** Input material follows **

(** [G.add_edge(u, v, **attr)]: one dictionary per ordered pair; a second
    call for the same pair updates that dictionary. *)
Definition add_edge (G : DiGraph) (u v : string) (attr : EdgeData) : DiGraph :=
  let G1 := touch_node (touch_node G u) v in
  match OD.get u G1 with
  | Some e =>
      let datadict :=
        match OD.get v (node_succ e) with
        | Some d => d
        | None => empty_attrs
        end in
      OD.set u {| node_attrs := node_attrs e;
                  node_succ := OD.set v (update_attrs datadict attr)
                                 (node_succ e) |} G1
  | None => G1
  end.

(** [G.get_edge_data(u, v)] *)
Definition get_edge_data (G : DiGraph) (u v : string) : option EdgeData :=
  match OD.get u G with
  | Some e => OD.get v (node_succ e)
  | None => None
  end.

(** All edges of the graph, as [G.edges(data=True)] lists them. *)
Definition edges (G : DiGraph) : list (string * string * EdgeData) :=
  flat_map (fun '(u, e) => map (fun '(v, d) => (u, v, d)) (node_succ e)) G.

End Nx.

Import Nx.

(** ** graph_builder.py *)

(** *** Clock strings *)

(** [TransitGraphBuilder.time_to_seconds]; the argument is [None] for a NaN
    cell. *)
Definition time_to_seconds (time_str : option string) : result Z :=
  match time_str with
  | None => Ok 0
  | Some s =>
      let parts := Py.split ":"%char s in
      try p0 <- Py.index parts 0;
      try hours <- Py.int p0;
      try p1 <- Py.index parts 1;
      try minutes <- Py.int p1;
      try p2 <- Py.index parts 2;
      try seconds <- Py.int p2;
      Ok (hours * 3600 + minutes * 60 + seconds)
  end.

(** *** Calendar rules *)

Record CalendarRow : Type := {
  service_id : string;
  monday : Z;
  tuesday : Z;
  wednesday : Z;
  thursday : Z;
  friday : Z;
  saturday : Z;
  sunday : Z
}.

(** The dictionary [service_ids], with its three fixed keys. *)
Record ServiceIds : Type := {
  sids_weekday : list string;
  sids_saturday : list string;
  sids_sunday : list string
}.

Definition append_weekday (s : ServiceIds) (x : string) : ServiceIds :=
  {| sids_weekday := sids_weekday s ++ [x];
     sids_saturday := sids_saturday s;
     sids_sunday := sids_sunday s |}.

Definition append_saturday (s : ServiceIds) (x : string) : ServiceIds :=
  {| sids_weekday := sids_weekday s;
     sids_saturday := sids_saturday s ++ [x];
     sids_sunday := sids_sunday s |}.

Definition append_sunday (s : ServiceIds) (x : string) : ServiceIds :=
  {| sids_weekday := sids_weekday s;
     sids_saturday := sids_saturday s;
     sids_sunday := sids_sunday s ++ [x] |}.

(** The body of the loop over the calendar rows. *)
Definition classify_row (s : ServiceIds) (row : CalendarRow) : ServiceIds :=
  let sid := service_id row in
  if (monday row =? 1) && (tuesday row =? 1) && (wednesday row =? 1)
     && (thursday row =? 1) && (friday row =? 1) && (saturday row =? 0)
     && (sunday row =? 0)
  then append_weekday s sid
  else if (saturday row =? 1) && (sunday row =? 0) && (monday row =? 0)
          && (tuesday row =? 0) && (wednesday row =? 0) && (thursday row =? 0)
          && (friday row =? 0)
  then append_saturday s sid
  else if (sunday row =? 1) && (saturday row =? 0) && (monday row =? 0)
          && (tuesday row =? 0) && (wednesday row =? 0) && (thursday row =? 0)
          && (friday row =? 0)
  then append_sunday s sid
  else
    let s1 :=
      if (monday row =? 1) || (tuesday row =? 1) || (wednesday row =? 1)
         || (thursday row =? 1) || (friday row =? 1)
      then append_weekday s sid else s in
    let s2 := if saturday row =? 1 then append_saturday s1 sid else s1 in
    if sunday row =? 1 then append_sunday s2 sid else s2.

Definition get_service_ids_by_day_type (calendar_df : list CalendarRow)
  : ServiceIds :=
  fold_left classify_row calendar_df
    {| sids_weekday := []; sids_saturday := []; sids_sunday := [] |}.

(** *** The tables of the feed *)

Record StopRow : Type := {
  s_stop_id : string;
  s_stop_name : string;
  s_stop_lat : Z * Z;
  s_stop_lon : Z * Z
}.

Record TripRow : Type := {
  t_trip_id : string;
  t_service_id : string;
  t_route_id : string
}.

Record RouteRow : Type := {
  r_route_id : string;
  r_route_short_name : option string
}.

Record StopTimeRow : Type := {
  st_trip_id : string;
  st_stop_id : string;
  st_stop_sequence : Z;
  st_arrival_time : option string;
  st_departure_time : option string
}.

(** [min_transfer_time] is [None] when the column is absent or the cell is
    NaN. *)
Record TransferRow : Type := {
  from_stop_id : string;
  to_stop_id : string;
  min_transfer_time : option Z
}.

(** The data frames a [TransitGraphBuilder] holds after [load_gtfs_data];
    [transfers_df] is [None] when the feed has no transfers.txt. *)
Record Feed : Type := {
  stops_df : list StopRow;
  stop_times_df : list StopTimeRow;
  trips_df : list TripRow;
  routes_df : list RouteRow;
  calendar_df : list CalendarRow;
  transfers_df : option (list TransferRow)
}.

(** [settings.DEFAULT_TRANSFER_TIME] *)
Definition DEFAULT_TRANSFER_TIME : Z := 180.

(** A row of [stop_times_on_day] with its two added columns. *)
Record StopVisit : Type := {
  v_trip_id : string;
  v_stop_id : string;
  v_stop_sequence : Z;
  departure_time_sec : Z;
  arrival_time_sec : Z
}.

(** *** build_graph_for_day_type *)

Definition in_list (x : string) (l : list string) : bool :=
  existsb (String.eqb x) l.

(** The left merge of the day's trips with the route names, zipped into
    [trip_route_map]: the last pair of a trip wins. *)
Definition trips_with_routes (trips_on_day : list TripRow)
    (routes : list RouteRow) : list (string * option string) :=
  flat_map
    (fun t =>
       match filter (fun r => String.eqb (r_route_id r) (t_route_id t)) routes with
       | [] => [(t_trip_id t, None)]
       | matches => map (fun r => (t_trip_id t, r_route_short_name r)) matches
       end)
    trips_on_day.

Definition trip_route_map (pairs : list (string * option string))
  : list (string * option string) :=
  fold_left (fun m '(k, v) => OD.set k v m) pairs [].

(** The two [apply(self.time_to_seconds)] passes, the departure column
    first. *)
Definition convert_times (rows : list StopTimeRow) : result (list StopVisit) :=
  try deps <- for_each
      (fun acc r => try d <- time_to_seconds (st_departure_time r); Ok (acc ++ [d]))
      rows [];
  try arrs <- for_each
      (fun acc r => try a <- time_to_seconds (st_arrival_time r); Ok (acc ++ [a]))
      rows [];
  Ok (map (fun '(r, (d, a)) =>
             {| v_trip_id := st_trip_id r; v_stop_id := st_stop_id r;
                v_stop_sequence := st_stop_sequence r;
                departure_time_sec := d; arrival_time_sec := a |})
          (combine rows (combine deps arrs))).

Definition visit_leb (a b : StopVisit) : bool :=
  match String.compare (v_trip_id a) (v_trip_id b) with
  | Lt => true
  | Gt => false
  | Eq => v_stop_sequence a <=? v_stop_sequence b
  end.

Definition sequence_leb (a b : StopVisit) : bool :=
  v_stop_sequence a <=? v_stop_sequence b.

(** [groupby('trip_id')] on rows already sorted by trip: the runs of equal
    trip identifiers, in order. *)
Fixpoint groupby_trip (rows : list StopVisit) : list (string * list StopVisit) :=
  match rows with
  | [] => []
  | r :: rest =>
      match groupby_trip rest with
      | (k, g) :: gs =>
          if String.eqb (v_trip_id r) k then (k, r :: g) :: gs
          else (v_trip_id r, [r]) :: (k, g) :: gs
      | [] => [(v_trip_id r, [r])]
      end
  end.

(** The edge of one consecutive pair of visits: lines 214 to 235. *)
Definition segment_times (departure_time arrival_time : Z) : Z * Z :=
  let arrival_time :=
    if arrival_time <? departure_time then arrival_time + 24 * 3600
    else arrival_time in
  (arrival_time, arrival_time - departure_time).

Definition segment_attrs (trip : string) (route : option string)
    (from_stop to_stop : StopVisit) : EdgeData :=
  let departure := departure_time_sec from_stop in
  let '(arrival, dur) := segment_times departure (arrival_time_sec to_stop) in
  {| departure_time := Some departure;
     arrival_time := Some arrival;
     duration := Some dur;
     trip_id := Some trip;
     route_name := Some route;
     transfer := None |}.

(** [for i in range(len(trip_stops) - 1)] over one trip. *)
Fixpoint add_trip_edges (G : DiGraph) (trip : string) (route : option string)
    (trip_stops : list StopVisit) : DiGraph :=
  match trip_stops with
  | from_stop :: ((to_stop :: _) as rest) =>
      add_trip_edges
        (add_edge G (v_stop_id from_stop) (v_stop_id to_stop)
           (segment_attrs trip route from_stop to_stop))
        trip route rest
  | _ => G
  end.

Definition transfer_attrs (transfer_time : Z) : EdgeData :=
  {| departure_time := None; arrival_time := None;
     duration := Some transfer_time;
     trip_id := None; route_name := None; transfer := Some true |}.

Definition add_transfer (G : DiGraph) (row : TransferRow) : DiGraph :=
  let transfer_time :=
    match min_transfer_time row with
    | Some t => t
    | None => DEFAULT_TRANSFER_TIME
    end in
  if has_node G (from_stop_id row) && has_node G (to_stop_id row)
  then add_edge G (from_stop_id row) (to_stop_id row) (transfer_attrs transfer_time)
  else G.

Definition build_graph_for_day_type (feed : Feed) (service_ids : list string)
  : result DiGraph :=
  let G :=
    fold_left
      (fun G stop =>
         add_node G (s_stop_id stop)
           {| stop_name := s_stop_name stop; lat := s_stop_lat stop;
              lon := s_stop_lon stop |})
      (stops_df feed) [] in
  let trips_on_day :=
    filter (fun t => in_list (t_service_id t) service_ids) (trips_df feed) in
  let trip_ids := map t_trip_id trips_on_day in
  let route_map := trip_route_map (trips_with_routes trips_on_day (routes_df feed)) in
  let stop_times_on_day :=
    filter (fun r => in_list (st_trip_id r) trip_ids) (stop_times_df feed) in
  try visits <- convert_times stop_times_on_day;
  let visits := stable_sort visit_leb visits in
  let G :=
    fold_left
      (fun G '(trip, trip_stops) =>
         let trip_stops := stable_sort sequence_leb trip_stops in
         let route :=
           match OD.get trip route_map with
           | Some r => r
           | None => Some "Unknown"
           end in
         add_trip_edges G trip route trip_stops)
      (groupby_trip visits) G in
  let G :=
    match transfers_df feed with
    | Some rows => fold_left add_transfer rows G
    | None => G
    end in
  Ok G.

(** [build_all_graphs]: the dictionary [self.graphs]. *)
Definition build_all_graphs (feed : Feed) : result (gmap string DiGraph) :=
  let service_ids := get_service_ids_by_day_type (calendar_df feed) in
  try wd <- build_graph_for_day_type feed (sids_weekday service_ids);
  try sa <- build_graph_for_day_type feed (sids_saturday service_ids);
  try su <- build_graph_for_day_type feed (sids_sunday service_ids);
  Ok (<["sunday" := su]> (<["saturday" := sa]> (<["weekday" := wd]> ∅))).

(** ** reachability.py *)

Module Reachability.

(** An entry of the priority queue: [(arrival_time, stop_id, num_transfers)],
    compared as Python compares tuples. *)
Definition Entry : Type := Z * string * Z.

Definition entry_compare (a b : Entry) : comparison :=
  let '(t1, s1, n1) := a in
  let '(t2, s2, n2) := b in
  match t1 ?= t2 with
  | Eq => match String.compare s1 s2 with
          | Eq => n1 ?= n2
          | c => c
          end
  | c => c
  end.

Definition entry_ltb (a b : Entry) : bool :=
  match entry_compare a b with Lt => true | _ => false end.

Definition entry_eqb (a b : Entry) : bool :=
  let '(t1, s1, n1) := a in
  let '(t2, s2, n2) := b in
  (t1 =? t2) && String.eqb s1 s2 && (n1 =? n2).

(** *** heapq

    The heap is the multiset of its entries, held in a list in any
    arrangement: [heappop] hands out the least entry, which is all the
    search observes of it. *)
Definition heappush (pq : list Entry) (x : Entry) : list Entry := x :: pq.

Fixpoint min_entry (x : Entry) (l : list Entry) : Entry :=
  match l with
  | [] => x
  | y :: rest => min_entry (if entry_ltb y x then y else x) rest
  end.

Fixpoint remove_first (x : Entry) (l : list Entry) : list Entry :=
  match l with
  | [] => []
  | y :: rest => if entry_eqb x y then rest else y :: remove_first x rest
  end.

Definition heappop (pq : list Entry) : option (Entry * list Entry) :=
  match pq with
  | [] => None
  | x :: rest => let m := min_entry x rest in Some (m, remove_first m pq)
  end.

** End of Input material **

» Description of the task
Gather from the data above every line with the string "TripRow".

» Response area
Record TripRow : Type := {
  trips_df : list TripRow;
Definition trips_with_routes (trips_on_day : list TripRow)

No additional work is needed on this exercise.